Within the next six months, the officials expect to have completed the first phase of their data analysis. Extensive laboratory tests have been conducted to measure a wide range of head acceleration conditions, from blasts to impacts to falls. These tests will help the Army differentiate between impacts that resulted from the helmet simply being dropped, bumped or thrown, and blast-related impacts.
The end result of this analysis will be that the Army will have defined a more exact line between a non-blast event and a blast event. To date, more than 150,000 sensor recordings have been downloaded and entered into the test database. “Certain, subtle differences have been identified that can distinguish the two conditions,” Leggieri said.

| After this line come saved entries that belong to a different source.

(** A body is drained after one poll per item and one that finds the end. *)
Lemma polls_drain now s m tr :
  (tokens s < u64_modulus)%N →
  polls (S (length (remaining s))) now (Some s) m tr =
  (remaining s, None, outcome now s m, InflightGuard.drop (rt_guard (telemetry s)) tr).
Proof.
  remember (inner s) as l eqn:Hl. symmetry in Hl. revert now s m tr Hl.
  induction l as [|[chunk|e] l IH]; intros now s m tr Hl Ht.
  - unfold remaining, owes_done, outcome. rewrite Hl. simpl.
    unfold next, remaining, owes_done. rewrite Hl. simpl. rewrite !orb_false_r.
    destruct (streaming s && negb (done_seen s)) eqn:Hd; simpl.
    + unfold next. cbn [set_done inner streaming done_seen errored]. rewrite Hl, andb_false_r.
      simpl. destruct (errored s); [done|].
      apply andb_true_iff in Hd as [-> _]. rewrite N.add_0_r, wrap64_small by done.
      by destruct (first_chunk_after s).
    + destruct (errored s); [done|]. rewrite N.add_0_r.
      destruct (streaming s); rewrite ?wrap64_small by done; by destruct (first_chunk_after s).
  - rewrite (remaining_chunk (now 0) chunk l s Hl). cbn [length].
    rewrite (polls_next _ now s m tr (Ok chunk) (on_chunk (now 0) chunk l s) m)
      by (unfold next; by rewrite Hl).
    rewrite (IH (λ k, now (S k)) (on_chunk (now 0) chunk l s) m tr eq_refl
               (on_chunk_tokens _ _ _ _ Ht)).
    by rewrite (outcome_chunk now chunk l s m Hl Ht).
  - rewrite (remaining_error e l s Hl). cbn [length].
    rewrite (polls_next _ now s m tr (Err e) (on_error l s) m)
      by (unfold next; by rewrite Hl).
    rewrite (IH (λ k, now (S k)) (on_error l s) m tr eq_refl Ht).
    by rewrite (outcome_error now e l s m Hl).
Qed.

(** However the consumer behaves, the guard is dropped exactly once: the
    tracker after [n] polls and a final drop is the same for all [n]. *)
Lemma telemetry_next at_time s m i s' m' :
  next at_time s m = (Some (i, s'), m') → telemetry s' = telemetry s.
Proof.
  unfold next. destruct (inner s) as [|[]]; [|by intros [= _ <- _]..].
  destruct (_ && _); [by intros [= _ <- _]|]. by destruct (errored s).
Qed.

Lemma polls_then_drop n now b m tr :
  let '(_, b', _, tr') := polls n now b m tr in drop_body b' tr' = drop_body b tr.
Proof.
  revert now b m tr. induction n as [|n IH]; intros now b m tr; [done|]. cbn [polls].
  destruct b as [s|]; cbn [poll].
  - destruct (next (now 0) s m) as [[[i s']|] m'] eqn:Hn.
    + specialize (IH (λ k, now (S k)) (Some s') m' tr).
      destruct (polls _ _ _ _ _) as [[[items b'] m''] tr'].
      rewrite IH. simpl. by rewrite (telemetry_next _ _ _ _ _ _ Hn).
    + specialize (IH (λ k, now (S k)) None m'
                    (InflightGuard.drop (rt_guard (telemetry s)) tr)).
      destruct (polls _ _ _ _ _) as [[[items b'] m''] tr']. by rewrite IH.
  - specialize (IH (λ k, now (S k)) None m tr).
    by destruct (polls _ _ _ _ _) as [[[items b'] m''] tr'].
Qed.
End lemmas.
End ProxyStream.

(** ** Windows *)

Lemma lookup_windows n l i :
  0 < n →
  windows n l !! i = if decide (i + n ≤ length l) then Some (take n (drop i l)) else None.
Proof.
  intros Hn. revert i. induction l as [|x l IH]; intros i; cbn [windows].
  { rewrite decide_False by (simpl; lia). done. }
  destruct (decide (n ≤ length (x :: l))) as [Hle|Hle].
  - destruct i as [|i]; cbn [lookup list_lookup drop]; [by rewrite decide_True|].
    change (windows n l !! i = if decide (S i + n ≤ length (x :: l))
      then Some (take n (drop i l)) else None).
    rewrite IH. apply decide_ext. simpl. lia.
  - rewrite decide_False by lia. done.
Qed.

Lemma elem_of_windows n l w :
  0 < n → w ∈ windows n l ↔ length w = n ∧ ∃ pre post, l = pre ++ w ++ post.
Proof.
  intros Hn. rewrite list_elem_of_lookup. setoid_rewrite lookup_windows; [|done]. split.
  - intros [i Hi]. case_decide as Hle; [|done]. injection Hi as <-.
    split; [rewrite length_take, length_drop; lia|].
    exists (take i l), (drop n (drop i l)). by rewrite take_drop, take_drop.
  - intros [Hw (pre & post & ->)]. exists (length pre).
    rewrite decide_True by (rewrite !length_app; lia).
    by rewrite drop_app_length, <-Hw, take_app_length.
Qed.

Lemma windows_seq n l :
  0 < n → windows n l = (λ i, take n (drop i l)) <$> seq 0 (S (length l) - n).
Proof.
  intros Hn. apply list_eq. intros i. rewrite lookup_windows, list_lookup_fmap by done.
  destruct (decide (i + n ≤ length l)) as [Hle|Hle].
  - by rewrite lookup_seq_lt by lia.
  - by rewrite lookup_seq_ge by lia.
Qed.

(** ** Properties *)

(** A chunk is recognised as the end marker exactly when it contains the
    bytes [data: \[DONE\]] contiguously. *)
Theorem chunk_contains_done_spec (chunk : bytes) :
  chunk_contains_done chunk = true ↔ ∃ pre post, chunk = pre ++ done_pattern ++ post.
Proof.
  unfold chunk_contains_done. rewrite existsb_exists. split.
  - intros (w & Hw & Hd%bool_decide_eq_true). subst w.
    apply list_elem_of_In, elem_of_windows in Hw as [_ ?]; [done|lia].
  - intros Hinfix. exists done_pattern. split; [|by apply bool_decide_eq_true].
    apply list_elem_of_In, elem_of_windows; [lia|]. by split.
Qed.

The data obtained from the helmet sensors will have value long after it is collected in theater, Fuller said. Ultimately, the data gathered on impacts to the helmet may give TBI researchers a clearer picture of what levels and kinds of head trauma should be studied, to gain information with the greatest relevance to service members on the battlefield.
“We recognize that traumatic brain injury is a major concern on the modern battlefield, and we can ensure our servicemembers that the Army is doing everything in its power to prevent and alleviate TBI,” Fuller said.